I have been one of the "recovering" group for decades. My many drug/alcohol addiction have ravaged my life in many ways, ie: multiple overdoses, diverting controlled substances, lying to health providers, (I was good at this), lying to family and friends, going to prison for 2 1/2 years, and a marriage ending of over 40 years. And yet, I came away with a former wife and 5 children who still love me, a job that I love, and I believe my patients love me. I found great friends and someone to love the forum.
Sooo, where I'm I going with this little personal epilogue?

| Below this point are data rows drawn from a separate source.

(* ===== verification/HostFS.v ===== *)
(** * A host file system

    The calls of packages os and path/filepath that the reference broker makes,
    over one tree of files and directories.  A path is its list of components
    from the file-system root.  Links, permissions and special files are not
    modelled, and what the system reports of times and modes is left to the
    caller.  Every operation is total: it returns an errno or its result, and
    the tree it leaves behind. *)
From Stdlib Require Import Ascii String.
From stdpp Require Import base list strings gmap sorting.
From S2P Require Import Prelude GoIO.

Inductive errno : Type := ENOENT | ENOTDIR | EEXIST | EISDIR | ENOTEMPTY | EINVAL.

#[export] Instance errno_eq_dec : EqDecision errno.
Proof. solve_decision. Defined.

(** [errors.Is(err, os.ErrNotExist)] and [errors.Is(err, os.ErrExist)]. *)
Definition is_not_exist (e : errno) : bool := bool_decide (e = ENOENT).
Definition is_exist (e : errno) : bool := bool_decide (e = EEXIST ∨ e = ENOTEMPTY).

Inductive node : Type :=
| NFile (data : bytes)
| NDir.

#[export] Instance node_eq_dec : EqDecision node.
Proof. solve_decision. Defined.

Definition is_dir (n : node) : bool := match n with NDir => true | NFile _ => false end.

Abbreviation fpath := (list string).
Abbreviation hostfs := (gmap (list string) node).

(** The path walk: every component on the way must be a directory. *)
Fixpoint walk_from (t : hostfs) (at_ : fpath) (rest : fpath) : result errno node :=
  match t !! at_ with
  | None => Err ENOENT
  | Some n =>
      match rest, n with
      | [], _ => Ok n
      | _ :: _, NFile _ => Err ENOTDIR
      | c :: rest', NDir => walk_from t (at_ ++ [c]) rest'
      end
  end.

Definition Stat (t : hostfs) (p : fpath) : result errno node := walk_from t [] p.

(** os.MkdirAll. *)
Fixpoint mkdir_from (t : hostfs) (at_ : fpath) (rest : fpath) : option errno * hostfs :=
  match t !! at_ with
  | Some (NFile _) => (Some ENOTDIR, t)
  | n =>
      let t' := match n with Some _ => t | None => <[at_ := NDir]> t end in
      match rest with
      | [] => (None, t')
      | c :: rest' => mkdir_from t' (at_ ++ [c]) rest'
      end
  end.

Definition MkdirAll (t : hostfs) (p : fpath) : option errno * hostfs := mkdir_from t [] p.
Lemma call_status {T} op j s s' status msg (dec : json → T → option T) zero :
  serving s → admitted op → clean_json j → fits_request j →
  dec_commonBody j zero_commonBody = Some (mkCommon (c_fsID c) (wire_am (wire_intent op))) →
  dispatch op scope (print_json j) s = (httpjson_Error status msg, s') → is_2xx status = false →
  ∃ body, call c op j dec zero s = (Err (MapHTTPStatus status body ""), later s').
Proof using Hre.
  intros Hs Hop Hj Hf Hd Hdisp Hst. unfold call. rewrite (re_url Hre).
  rewrite (exchange_json op j s _ s' Hs Hop Hj Hf Hd Hdisp).
  cbn [do_result]. change (rs_status (httpjson_Error status msg)) with status. rewrite Hst. eexists. reflexivity.
Qed.

(** ** The path ops *)
Definition path_json (op : Op) (cs : fpath) : json := enc_path_request (c_fsID c) (path_of cs) (wire_intent op).

Lemma path_json_clean op cs : sendable cs → clean_json (path_json op cs).
Proof using Hre. intros Hcs. apply path_request_clean; [apply (re_id Hre)|apply wire_intent_valid|auto with go]. Qed.

Lemma path_json_fits op cs : mountable cs → fits_request (path_json op cs).
Proof using Hre.
  intros [Hcs Hsh]. destruct (re_id Hre) as (_ & ? & ?). apply path_request_fits; try done;
    [apply wire_intent_valid|apply wire_intent_short|auto with go].
Qed.

Lemma path_json_common op cs : dec_commonBody (path_json op cs) zero_commonBody = Some (mkCommon (c_fsID c) (wire_am (wire_intent op))).
Proof. apply read_path_common. Qed.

I believe that it's our power, and our power alone,
to make the decision to become and abstain from our addictions. In the throes of using, that power starts to reduce. We may have to be aided for a few days, but once the fog
starts to lift, tbat power returns to me. Regarding support mtgs. I am an atheist. Always new it from when I could question it. I also at intervals, one for about 2 1/2 yrs, I attended a support group. It was really easy on my non-belief side. I didn't use the word God
and didn't say the Lord's prayer. So why did I go? There were a group of 6 or so that are great people that I simply liked. Good, kind, bright, and not bible thumpers! I will use a quote from one of the members. He was a staunch AA supporter and had been clean for over 40 years. His comment one day... "I don't care how anyone gets clean. If they want to get off the booze, and we can help them, we should." That's what I think support groups should be about!!!
How anyone decides to take on their addictions, will be a matter of choices. AND, constantly weighing your own definition of wants and needs.
My personal saga could fill volumes. I won't, but to say this. A therapist that I believe to be one of the best said, " I truly believe if you hadn't found drugs, you would have killed yourself." I hadn't seen the toddler I care for about a week. When I was getting him dressed after his bath, we were laughing a lot over goofy things. He stopped for a few seconds, leaned over and just rested his head on my chest for several seconds, and then gave me a mess of kisses on my cheek. I'm still a bit overwhelmed. As Julie Andrews said, (only using guy), "How lucky can a guy get?"
All may good thoughts to those that want to leave there addictions in the past, bravo to those who found their answers!